● THE INPUT:
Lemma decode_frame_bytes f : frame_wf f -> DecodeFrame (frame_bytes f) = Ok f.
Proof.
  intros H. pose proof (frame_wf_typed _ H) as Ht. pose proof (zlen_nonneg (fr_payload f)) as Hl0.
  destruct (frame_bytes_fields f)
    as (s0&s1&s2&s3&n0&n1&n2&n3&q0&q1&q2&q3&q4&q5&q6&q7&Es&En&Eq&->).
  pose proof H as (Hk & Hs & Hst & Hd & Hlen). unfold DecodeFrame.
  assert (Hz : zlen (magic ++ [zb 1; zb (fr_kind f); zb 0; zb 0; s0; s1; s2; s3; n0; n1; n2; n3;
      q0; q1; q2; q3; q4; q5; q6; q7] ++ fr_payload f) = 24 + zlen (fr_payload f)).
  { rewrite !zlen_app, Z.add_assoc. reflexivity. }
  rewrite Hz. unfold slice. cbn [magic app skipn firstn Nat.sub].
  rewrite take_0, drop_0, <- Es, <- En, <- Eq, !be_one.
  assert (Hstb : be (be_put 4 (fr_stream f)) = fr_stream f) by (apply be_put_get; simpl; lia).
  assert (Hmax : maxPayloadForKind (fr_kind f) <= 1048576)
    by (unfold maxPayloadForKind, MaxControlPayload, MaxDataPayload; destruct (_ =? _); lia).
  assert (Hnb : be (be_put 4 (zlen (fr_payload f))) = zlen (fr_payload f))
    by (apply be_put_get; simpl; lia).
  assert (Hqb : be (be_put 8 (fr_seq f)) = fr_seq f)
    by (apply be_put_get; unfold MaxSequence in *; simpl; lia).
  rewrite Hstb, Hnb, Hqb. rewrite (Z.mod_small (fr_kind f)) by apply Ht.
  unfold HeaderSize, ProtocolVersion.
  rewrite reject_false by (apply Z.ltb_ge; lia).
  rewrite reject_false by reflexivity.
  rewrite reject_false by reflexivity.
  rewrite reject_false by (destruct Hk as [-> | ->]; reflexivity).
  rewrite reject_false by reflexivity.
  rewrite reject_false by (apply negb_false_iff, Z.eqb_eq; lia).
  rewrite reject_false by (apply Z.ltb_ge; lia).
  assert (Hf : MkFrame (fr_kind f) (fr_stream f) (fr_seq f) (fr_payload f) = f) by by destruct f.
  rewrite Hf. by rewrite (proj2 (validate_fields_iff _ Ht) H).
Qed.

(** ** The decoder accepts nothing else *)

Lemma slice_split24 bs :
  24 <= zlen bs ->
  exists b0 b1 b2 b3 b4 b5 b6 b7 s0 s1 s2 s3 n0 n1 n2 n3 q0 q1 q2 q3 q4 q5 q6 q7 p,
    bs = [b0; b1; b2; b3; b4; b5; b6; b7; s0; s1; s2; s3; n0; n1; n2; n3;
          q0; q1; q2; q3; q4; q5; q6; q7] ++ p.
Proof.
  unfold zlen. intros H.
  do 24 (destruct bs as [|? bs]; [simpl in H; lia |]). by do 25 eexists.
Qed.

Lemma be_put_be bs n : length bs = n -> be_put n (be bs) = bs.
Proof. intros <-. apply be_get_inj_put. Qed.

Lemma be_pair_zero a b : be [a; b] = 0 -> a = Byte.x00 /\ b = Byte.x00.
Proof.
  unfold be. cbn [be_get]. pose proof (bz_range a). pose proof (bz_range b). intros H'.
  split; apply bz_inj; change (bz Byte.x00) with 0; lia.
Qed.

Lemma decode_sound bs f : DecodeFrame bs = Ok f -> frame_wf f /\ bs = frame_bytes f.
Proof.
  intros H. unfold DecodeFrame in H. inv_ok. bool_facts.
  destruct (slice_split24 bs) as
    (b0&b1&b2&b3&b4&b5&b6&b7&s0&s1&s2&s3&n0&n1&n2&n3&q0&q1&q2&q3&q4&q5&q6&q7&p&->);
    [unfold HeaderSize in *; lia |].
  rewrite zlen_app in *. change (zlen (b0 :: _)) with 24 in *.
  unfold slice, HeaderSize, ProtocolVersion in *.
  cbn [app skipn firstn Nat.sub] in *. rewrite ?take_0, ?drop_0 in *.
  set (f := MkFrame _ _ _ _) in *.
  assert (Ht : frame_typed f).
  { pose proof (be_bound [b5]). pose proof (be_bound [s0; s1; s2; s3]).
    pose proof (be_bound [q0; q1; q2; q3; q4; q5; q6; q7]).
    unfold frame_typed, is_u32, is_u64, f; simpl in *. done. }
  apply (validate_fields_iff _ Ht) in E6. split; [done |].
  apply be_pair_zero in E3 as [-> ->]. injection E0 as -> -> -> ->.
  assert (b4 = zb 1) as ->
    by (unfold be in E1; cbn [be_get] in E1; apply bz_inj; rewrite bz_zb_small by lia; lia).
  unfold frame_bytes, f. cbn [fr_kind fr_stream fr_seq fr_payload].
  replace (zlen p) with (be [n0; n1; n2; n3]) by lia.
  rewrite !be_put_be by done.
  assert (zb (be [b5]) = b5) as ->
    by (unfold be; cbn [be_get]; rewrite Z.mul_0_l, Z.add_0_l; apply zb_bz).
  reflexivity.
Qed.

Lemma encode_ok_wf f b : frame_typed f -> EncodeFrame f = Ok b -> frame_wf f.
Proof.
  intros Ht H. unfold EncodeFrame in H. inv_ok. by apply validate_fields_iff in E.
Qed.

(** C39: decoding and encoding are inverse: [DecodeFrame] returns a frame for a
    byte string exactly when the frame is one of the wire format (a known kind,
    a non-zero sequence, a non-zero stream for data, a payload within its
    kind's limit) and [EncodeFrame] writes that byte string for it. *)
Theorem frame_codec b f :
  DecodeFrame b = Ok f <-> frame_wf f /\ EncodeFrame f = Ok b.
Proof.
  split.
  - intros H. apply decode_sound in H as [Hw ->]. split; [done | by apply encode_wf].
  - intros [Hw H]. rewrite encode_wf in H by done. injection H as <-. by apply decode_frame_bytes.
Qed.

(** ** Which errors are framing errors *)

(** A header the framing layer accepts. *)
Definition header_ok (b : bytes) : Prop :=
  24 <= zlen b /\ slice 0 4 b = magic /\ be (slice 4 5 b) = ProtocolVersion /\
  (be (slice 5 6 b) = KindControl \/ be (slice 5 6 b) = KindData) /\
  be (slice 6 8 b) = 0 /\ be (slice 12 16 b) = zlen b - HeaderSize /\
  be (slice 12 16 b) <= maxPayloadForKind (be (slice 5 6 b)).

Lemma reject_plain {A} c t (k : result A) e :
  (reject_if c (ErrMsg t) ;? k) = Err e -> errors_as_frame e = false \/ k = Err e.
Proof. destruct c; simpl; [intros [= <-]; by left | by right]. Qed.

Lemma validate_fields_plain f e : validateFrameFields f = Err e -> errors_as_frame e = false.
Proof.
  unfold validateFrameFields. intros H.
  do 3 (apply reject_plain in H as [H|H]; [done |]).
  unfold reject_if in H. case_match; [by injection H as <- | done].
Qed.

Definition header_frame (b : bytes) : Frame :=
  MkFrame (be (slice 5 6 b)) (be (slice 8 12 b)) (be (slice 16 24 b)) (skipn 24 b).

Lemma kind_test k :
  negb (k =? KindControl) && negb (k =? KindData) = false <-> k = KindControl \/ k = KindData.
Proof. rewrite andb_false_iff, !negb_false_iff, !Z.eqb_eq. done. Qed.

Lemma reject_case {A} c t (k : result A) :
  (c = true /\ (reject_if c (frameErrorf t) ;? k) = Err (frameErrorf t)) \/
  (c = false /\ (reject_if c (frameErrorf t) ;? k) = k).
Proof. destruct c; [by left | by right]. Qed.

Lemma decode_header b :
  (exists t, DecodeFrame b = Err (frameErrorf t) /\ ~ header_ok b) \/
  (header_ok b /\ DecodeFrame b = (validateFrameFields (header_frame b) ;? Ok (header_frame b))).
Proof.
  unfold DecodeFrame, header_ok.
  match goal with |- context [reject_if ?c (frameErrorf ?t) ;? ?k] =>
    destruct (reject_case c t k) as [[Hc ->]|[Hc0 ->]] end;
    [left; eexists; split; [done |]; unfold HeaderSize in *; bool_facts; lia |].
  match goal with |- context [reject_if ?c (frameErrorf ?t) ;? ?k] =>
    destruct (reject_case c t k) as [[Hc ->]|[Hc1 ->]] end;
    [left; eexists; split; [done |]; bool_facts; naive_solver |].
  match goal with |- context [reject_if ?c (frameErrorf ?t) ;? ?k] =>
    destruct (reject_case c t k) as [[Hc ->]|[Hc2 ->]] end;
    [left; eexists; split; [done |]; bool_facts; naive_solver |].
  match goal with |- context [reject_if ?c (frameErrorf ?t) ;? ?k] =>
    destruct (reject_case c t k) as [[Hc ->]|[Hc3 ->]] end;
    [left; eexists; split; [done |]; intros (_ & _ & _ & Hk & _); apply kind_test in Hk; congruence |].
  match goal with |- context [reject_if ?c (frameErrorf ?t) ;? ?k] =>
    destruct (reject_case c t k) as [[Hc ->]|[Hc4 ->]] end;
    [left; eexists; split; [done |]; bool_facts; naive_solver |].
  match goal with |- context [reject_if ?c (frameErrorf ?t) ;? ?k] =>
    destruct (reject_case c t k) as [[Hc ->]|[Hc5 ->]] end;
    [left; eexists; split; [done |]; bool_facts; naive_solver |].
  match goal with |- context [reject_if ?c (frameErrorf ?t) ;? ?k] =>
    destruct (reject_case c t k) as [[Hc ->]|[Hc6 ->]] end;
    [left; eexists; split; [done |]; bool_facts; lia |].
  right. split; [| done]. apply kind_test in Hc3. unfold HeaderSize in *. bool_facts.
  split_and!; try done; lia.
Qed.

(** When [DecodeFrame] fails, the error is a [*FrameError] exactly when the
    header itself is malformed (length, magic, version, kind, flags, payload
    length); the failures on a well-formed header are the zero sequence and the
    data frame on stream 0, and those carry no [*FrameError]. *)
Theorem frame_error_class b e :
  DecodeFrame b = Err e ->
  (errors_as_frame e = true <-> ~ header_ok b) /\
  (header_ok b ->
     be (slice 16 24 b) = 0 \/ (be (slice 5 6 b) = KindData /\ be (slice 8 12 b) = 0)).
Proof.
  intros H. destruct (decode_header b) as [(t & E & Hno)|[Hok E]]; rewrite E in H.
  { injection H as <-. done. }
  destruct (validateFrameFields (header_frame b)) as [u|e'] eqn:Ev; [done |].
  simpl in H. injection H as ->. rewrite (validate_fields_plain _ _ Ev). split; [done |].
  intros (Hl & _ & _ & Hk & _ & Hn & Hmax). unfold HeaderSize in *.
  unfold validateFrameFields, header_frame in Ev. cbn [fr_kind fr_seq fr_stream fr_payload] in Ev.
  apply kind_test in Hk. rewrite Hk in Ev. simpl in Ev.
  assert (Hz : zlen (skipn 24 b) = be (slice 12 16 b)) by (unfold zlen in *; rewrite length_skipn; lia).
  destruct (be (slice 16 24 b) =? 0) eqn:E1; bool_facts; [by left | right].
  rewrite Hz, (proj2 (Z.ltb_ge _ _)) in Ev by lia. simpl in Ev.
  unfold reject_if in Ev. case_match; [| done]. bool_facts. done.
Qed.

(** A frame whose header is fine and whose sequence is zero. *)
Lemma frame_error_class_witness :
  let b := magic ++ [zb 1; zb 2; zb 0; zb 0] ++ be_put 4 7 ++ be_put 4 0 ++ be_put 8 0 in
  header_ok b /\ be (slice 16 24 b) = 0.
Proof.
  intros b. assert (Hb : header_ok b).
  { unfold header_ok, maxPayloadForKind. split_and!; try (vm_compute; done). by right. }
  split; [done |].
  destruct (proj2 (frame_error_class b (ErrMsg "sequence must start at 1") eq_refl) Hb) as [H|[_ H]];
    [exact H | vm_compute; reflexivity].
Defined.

---

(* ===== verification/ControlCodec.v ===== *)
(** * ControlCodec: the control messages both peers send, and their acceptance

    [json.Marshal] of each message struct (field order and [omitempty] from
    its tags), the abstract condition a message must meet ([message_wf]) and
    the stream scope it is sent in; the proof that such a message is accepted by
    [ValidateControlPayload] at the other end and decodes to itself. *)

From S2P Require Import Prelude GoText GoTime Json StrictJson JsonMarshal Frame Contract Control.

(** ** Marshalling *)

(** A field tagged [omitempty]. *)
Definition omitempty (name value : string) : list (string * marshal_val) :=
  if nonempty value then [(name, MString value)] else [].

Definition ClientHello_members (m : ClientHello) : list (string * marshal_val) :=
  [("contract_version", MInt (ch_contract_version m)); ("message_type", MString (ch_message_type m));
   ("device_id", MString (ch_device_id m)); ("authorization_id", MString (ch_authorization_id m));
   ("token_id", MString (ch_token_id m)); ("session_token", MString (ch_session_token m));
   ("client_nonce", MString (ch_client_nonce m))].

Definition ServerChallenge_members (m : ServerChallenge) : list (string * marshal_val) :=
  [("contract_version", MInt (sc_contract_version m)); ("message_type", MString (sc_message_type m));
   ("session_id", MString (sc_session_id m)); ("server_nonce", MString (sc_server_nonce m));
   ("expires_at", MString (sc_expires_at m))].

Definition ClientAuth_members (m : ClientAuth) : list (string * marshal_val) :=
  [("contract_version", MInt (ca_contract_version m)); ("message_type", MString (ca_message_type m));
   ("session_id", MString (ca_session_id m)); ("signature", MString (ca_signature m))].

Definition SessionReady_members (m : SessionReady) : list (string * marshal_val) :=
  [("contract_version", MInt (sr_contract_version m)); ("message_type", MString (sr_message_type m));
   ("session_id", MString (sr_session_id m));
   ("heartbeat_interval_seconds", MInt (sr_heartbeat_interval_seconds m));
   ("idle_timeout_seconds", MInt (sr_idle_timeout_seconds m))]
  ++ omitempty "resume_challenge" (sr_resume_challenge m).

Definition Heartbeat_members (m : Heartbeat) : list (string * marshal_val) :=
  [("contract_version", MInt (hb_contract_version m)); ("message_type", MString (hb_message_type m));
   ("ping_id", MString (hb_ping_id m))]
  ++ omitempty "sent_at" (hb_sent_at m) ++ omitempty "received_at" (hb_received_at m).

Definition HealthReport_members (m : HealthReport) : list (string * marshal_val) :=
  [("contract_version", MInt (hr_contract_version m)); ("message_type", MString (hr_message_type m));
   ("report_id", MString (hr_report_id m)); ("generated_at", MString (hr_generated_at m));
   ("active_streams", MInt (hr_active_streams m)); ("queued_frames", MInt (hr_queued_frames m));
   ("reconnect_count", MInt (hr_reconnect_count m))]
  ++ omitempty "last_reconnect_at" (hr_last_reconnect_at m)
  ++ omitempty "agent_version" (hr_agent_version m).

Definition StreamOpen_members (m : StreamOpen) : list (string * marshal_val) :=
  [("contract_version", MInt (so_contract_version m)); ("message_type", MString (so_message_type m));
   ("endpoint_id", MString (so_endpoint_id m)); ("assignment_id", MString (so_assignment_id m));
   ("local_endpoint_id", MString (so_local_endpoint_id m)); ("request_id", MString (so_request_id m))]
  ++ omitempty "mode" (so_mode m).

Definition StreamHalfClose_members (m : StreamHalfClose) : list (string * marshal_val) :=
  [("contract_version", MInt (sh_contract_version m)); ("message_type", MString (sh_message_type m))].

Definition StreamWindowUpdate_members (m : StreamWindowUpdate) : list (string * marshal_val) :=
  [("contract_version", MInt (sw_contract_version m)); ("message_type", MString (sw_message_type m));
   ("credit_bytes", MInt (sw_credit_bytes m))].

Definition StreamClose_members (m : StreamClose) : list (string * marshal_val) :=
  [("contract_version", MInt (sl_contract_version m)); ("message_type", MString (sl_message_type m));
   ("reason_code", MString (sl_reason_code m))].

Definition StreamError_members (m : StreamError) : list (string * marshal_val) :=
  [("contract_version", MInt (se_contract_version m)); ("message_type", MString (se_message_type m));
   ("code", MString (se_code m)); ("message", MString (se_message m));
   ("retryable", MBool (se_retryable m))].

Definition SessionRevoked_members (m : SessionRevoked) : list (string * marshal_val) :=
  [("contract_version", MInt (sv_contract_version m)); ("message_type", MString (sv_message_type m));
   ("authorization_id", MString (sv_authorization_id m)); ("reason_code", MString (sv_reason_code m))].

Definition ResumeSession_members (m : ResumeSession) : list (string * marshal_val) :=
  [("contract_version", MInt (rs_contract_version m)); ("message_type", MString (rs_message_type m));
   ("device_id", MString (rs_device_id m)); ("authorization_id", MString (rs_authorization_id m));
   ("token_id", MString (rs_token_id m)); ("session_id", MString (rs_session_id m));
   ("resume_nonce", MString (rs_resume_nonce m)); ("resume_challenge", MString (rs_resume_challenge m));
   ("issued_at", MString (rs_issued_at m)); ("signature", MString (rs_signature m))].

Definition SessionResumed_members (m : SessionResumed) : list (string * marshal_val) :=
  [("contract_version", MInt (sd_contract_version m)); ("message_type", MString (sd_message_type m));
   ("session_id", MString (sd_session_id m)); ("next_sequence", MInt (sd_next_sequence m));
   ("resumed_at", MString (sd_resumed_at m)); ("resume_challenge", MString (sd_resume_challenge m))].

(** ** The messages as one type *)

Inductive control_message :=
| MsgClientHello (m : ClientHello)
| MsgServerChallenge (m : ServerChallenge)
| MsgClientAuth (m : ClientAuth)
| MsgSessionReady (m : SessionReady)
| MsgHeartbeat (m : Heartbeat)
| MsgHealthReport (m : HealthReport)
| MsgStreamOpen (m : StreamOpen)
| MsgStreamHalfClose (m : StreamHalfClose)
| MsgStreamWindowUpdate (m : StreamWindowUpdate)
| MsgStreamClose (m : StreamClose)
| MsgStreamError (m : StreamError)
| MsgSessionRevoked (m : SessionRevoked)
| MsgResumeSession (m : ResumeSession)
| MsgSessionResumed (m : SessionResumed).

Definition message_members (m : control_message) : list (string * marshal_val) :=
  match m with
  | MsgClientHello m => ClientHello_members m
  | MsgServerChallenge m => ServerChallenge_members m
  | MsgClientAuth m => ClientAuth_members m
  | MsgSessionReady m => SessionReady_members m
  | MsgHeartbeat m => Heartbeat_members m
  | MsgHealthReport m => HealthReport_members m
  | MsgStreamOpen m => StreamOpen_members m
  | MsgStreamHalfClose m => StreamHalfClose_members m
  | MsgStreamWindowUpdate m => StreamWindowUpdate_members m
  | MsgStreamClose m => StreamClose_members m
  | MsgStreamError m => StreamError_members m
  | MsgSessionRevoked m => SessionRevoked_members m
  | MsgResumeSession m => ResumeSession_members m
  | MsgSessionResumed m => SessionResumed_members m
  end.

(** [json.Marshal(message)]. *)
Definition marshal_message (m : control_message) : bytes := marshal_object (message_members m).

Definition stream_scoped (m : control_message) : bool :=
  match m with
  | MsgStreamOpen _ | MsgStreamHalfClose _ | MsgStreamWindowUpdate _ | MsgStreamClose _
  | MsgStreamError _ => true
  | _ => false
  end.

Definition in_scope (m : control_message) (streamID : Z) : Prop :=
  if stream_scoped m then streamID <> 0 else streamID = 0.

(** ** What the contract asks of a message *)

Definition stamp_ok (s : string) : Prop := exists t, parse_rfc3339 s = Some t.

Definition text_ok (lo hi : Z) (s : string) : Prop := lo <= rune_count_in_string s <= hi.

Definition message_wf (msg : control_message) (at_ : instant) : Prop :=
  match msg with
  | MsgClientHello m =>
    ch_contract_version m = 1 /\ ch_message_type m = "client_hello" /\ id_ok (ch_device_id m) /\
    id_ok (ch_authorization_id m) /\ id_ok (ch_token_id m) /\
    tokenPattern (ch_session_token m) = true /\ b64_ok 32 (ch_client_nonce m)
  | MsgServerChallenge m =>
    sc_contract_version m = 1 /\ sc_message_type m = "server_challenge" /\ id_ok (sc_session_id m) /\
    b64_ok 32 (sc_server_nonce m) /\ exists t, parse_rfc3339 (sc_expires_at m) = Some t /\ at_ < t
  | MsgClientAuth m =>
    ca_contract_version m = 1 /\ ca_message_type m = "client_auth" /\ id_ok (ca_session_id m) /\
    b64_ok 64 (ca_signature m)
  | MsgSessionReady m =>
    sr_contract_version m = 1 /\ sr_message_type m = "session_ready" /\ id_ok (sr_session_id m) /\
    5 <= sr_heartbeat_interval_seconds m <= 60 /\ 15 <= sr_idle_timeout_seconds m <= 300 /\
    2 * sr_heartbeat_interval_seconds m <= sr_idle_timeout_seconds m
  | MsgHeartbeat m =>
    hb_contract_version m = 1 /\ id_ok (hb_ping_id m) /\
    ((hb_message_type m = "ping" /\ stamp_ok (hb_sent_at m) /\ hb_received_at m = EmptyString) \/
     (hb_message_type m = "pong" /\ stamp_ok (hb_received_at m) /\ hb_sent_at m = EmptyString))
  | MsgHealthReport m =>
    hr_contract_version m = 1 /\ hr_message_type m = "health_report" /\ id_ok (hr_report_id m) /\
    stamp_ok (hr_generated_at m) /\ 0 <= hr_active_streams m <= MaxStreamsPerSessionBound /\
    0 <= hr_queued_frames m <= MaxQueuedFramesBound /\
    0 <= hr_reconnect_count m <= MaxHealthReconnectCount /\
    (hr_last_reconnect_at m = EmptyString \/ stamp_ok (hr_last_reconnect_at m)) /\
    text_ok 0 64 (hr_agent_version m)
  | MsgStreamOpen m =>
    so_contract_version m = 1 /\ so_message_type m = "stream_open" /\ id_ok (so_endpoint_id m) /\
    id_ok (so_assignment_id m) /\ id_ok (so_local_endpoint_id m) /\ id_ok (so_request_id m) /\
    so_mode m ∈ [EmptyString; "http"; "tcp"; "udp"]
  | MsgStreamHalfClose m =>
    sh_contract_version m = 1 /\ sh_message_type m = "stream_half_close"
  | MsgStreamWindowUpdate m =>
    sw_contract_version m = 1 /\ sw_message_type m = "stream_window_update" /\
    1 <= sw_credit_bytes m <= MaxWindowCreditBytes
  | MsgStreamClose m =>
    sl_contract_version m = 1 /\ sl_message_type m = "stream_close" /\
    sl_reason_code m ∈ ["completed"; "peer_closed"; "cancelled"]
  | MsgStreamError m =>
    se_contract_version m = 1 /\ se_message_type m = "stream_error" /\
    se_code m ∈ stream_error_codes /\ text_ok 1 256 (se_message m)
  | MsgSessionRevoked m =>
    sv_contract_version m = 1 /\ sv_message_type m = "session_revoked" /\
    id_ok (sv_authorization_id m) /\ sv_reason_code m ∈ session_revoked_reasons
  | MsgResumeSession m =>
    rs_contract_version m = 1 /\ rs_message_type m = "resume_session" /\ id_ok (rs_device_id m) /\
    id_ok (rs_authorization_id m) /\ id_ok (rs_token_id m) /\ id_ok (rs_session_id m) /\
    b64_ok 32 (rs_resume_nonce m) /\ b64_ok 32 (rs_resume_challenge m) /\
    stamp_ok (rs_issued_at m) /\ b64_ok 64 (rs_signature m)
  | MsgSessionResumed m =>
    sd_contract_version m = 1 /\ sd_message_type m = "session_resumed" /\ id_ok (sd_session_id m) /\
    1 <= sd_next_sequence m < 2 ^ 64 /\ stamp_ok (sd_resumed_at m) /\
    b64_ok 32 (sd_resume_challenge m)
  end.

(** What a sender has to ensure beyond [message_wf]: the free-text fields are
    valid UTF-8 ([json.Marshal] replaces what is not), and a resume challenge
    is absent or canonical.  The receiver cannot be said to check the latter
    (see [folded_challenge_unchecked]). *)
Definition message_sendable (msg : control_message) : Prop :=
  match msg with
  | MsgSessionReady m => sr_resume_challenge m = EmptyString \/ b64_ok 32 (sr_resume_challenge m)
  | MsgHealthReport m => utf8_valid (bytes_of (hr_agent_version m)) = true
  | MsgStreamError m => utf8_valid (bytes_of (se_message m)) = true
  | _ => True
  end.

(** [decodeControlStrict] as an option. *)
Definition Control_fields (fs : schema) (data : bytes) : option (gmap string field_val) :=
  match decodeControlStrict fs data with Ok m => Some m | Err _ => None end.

● EXERCISE INSTRUCTIONS: Print, without alteration, only the lines above between the one holding "MString (se_message m));" and the one holding "Definition SessionRevoked_members (m", inclusive.

● YOUR RESPONSE:
   ("code", MString (se_code m)); ("message", MString (se_message m));
   ("retryable", MBool (se_retryable m))].

Definition SessionRevoked_members (m : SessionRevoked) : list (string * marshal_val) :=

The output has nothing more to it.